# [Work to complete]
Search the data for the string "None" and copy each line where it turns up.

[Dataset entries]
(** C9. Starting from the empty mapping, after any number [n] of the
    increments that the lines of a stream cause (so at every point of the
    aggregation, and at its end), every key of the mapping has a count of
    at least 1; in particular the mapping [read_loop] returns has. *)
Theorem counts_stay_positive (lines : list str) (n : nat) :
  positive_counts
    (fold_left iadd1 (firstn n (flat_map line_packages lines)) Dict.empty)
  /\ exists d, read_loop (lines_then_eof lines) Dict.empty = Return d
               /\ positive_counts d
               /\ forall k v, get d k = Some v -> 1 <= v.
Proof.
  split.
  - apply positive_counts_fold. constructor.
  - exists (fold_left iadd1 (flat_map line_packages lines) Dict.empty).
    split; [apply read_loop_lines|].
    assert (P : positive_counts
                  (fold_left iadd1 (flat_map line_packages lines) Dict.empty))
      by (apply positive_counts_fold; constructor).
    split; [exact P|]. intros k v. apply positive_counts_get, P.
Qed.

(** ** Reading failures *)

Section Reading.
Variable requests_get : str -> http_result.
Variable gzip_open_rt : list Byte.byte -> text_lines.

(** What [parse_contents_file] does when the stream can be read to its
    end. *)
Lemma parse_contents_file_lines (gz : list Byte.byte) (lines : list str)
    (w : world) :
  gzip_open_rt gz = lines_then_eof lines ->
  parse_contents_file gzip_open_rt gz w
  = (Return (fold_left iadd1 (flat_map line_packages lines) Dict.empty), w).
Proof.
  intros E. unfold parse_contents_file, try_except.
  rewrite E, read_loop_lines. reflexivity.
Qed.


(** The outcome of [parse_contents_file] does not depend on what the
    process has written so far. *)
Lemma parse_contents_file_outcome (gz : list Byte.byte) (w1 w2 : world) :
  fst (parse_contents_file gzip_open_rt gz w1)
  = fst (parse_contents_file gzip_open_rt gz w2).
Proof.
  unfold parse_contents_file, try_except.
  destruct (read_loop (gzip_open_rt gz) Dict.empty) as [d|e];
    [reflexivity|].
  destruct (is_OSError e); reflexivity.
Qed.

(** [download_contents_file] when the server answers with a status that
    is no error. *)
Lemma download_ok (arch mirror_base : str) (status : Z) (reason : str)
    (gz : list Byte.byte) (w : world) :
  requests_get (contents_url arch mirror_base) = Response status reason gz ->
  raise_for_status status reason (contents_url arch mirror_base) = None ->
  download_contents_file requests_get arch mirror_base w
  = (Return gz,
     mkWorld (stdout w)
       (log w ++ [(INFO, py "Downloading: "
                         ++ contents_url arch mirror_base)])).
Proof.
  intros E S. unfold download_contents_file, bind, logging_info.
  rewrite E, S. reflexivity.
Qed.



(** C8. Parsing the same compressed bytes twice gives the same result:
    the outcome (the mapping, or the failure) is a function of the bytes
    alone, whatever the process did before, and in particular a second
    parse after a first one returns what the first returned. *)
Theorem parsing_is_deterministic (gz : list Byte.byte) (w1 w2 : world) :
  fst (parse_contents_file gzip_open_rt gz w1)
  = fst (parse_contents_file gzip_open_rt gz w2)
  /\ fst (parse_contents_file gzip_open_rt gz
            (snd (parse_contents_file gzip_open_rt gz w1)))
     = fst (parse_contents_file gzip_open_rt gz w1).
Proof.
  split; apply parse_contents_file_outcome.
Qed.

End Reading.



(** ** The command line and the download *)

Lemma print_all_world (lines : list str) (w : world) :
  print_all lines w = (Return tt, mkWorld (stdout w ++ lines) (log w)).
Proof.
  revert w. induction lines as [|l ls IH]; intros w; simpl.
  - unfold ret. rewrite app_nil_r. destruct w; reflexivity.
  - unfold bind, print. rewrite IH. simpl. rewrite <- app_assoc. reflexivity.
Qed.

Lemma print_top_packages_world (d : dict) (top_n : Z) (w : world) :
  print_top_packages d top_n w
  = (Return tt,
     mkWorld (stdout w ++ top_lines d top_n)
       (log w ++ [(INFO, 10%N :: py "Top " ++ of_int top_n
                         ++ py " packages by number of files:" ++ [10%N])])).
Proof.
  unfold print_top_packages, bind, logging_info.
  rewrite print_all_world. reflexivity.
Qed.

(** [download_contents_file] logs the URL, then returns the body or raises
    a [DownloadError]. *)
Lemma download_result (requests_get : str -> http_result)
    (arch mirror_base : str) (w : world) :
  download_contents_file requests_get arch mirror_base w
  = (match requests_get (contents_url arch mirror_base) with
     | Response status_code reason content =>
         match raise_for_status status_code reason
                 (contents_url arch mirror_base) with
         | Some e => Raise (DownloadError (py "HTTP error: " ++ e))
         | None => Return content
         end
     | RequestException e => Raise (DownloadError (py "Network error: " ++ e))
     | OtherFailure class_name e => Raise (OtherError class_name e)
     end,
     mkWorld (stdout w)
       (log w ++ [(INFO, py "Downloading: " ++ contents_url arch mirror_base)])).
Proof.
  unfold download_contents_file, bind, logging_info.
  destruct (requests_get (contents_url arch mirror_base))
    as [s r c | e | cl e];
    [destruct (raise_for_status s r (contents_url arch mirror_base))| |];
    reflexivity.
Qed.

(** Whatever the collaborators do, the first thing [main] does is to log
    the URL it asks for, and that URL is built on the module constant. *)
Lemma main_downloads_from_constant (requests_get : str -> http_result)
    (gzip_open_rt : list Byte.byte -> text_lines)
    (environ : environment) (argv : command_line) :
  exists r out rest,
    main requests_get gzip_open_rt environ argv world0
    = (r, mkWorld out
            ((INFO, py "Downloading: "
                    ++ contents_url (given_arch argv) DEBIAN_MIRROR) :: rest)).
Proof.
  unfold main. unfold bind at 1. unfold try_except at 1.
  cbn [arch top parse_arguments].
  rewrite download_result. cbn [world0 stdout log app].
  destruct (requests_get (contents_url (given_arch argv) DEBIAN_MIRROR))
    as [status reason content | msg | cl msg].
  - destruct (raise_for_status status reason
                (contents_url (given_arch argv) DEBIAN_MIRROR)) as [m|].
    + eexists _, _, _. reflexivity.
    + unfold bind, parse_contents_file, try_except.
      destruct (read_loop (gzip_open_rt content) Dict.empty) as [d|e].
      * rewrite print_top_packages_world. eexists _, _, _. reflexivity.
      * destruct (is_OSError e); eexists _, _, _; reflexivity.
  - eexists _, _, _. reflexivity.
  - eexists _, _, _. reflexivity.
Qed.

(** C5. The script does not read [args.mirror]: [main] passes the module
    constant [DEBIAN_MIRROR] to [download_contents_file]. With
    [--mirror http://example.org/debian/] on the command line the
    specification's base gives the URL
    "http://example.org/debian/Contents-amd64.gz", and the script asks for
    the file of the built-in mirror; changing the flag or the environment
    changes nothing of what [main] does. *)
Theorem mirror_option_is_ignored (requests_get : str -> http_result)
    (gzip_open_rt : list Byte.byte -> text_lines) :
  contents_url (py "amd64")
    (spec_mirror_base no_environ
       (mkCommandLine (py "amd64") None (Some (py "http://example.org/debian/"))))
  = py "http://example.org/debian/Contents-amd64.gz"
  /\ (exists r out rest,
        main requests_get gzip_open_rt no_environ
          (mkCommandLine (py "amd64") None
             (Some (py "http://example.org/debian/"))) world0
        = (r, mkWorld out
                ((INFO, py "Downloading: http://ftp.uk.debian.org/debian/dists/stable/main/Contents-amd64.gz")
                 :: rest)))
  /\ (forall environ environ' argv m,
        main requests_get gzip_open_rt environ argv
        = main requests_get gzip_open_rt environ'
            (mkCommandLine (given_arch argv) (given_top argv) m)).
Proof.
  split; [reflexivity|]. split.
  - apply (main_downloads_from_constant requests_get gzip_open_rt no_environ
             (mkCommandLine (py "amd64") None
                (Some (py "http://example.org/debian/")))).
  - intros environ environ' argv m. reflexivity.
Qed.

(** ** The report *)

Lemma decimal_reads_back (n : Z) :
  option_map Z.of_int (NilZero.int_of_string (decimal n)) = Some n.
Proof.
  unfold decimal. rewrite NilZero.isi.
  - simpl. f_equal. apply DecimalZ.of_to.
  - destruct n; simpl; try discriminate.
    intros H. injection H as H.
    exact (DecimalPos.Unsigned.to_uint_nonnil _ H).
  - destruct n; simpl; try discriminate.
    intros H. injection H as H.
    exact (DecimalPos.Unsigned.to_uint_nonnil _ H).
Qed.

Lemma length_ljust (w : nat) (s : str) :
  length (ljust w s) = Nat.max w (length s).
Proof. unfold ljust. rewrite length_app, repeat_length. lia. Qed.

(** C6, as the code has it. A report line is the package name, then
    spaces up to column 30 when the name is shorter (the name field is
    as wide as the longer of 30 and the name: a long name is printed
    whole), then one space and the count in decimal; these lines, for the
    pairs of the sorted order that the slice keeps, are what
    [print_top_packages] prints. *)
Theorem report_line_format (d : dict) (top_n : Z) (w : world) (pkg : str)
    (count : Z) :
  format_line pkg count
  = pkg ++ repeat space (30 - length pkg) ++ space :: py (decimal count)
  /\ length (pkg ++ repeat space (30 - length pkg)) = Nat.max 30 (length pkg)
  /\ option_map Z.of_int (NilZero.int_of_string (decimal count)) = Some count
  /\ stdout (snd (print_top_packages d top_n w))
     = stdout w
       ++ map (fun '(p, c) => format_line p c)
              (slice_to (sorted_desc d) top_n).
Proof.
  split; [|split; [|split]].
  - unfold format_line, ljust, of_int. rewrite <- app_assoc. reflexivity.
  - apply (length_ljust 30 pkg).
  - apply decimal_reads_back.
  - rewrite print_top_packages_world. reflexivity.
Qed.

# [Solution to the exercise]
  raise_for_status status reason (contents_url arch mirror_base) = None ->
         | None => Return content
       (mkCommandLine (py "amd64") None (Some (py "http://example.org/debian/"))))
          (mkCommandLine (py "amd64") None
             (mkCommandLine (py "amd64") None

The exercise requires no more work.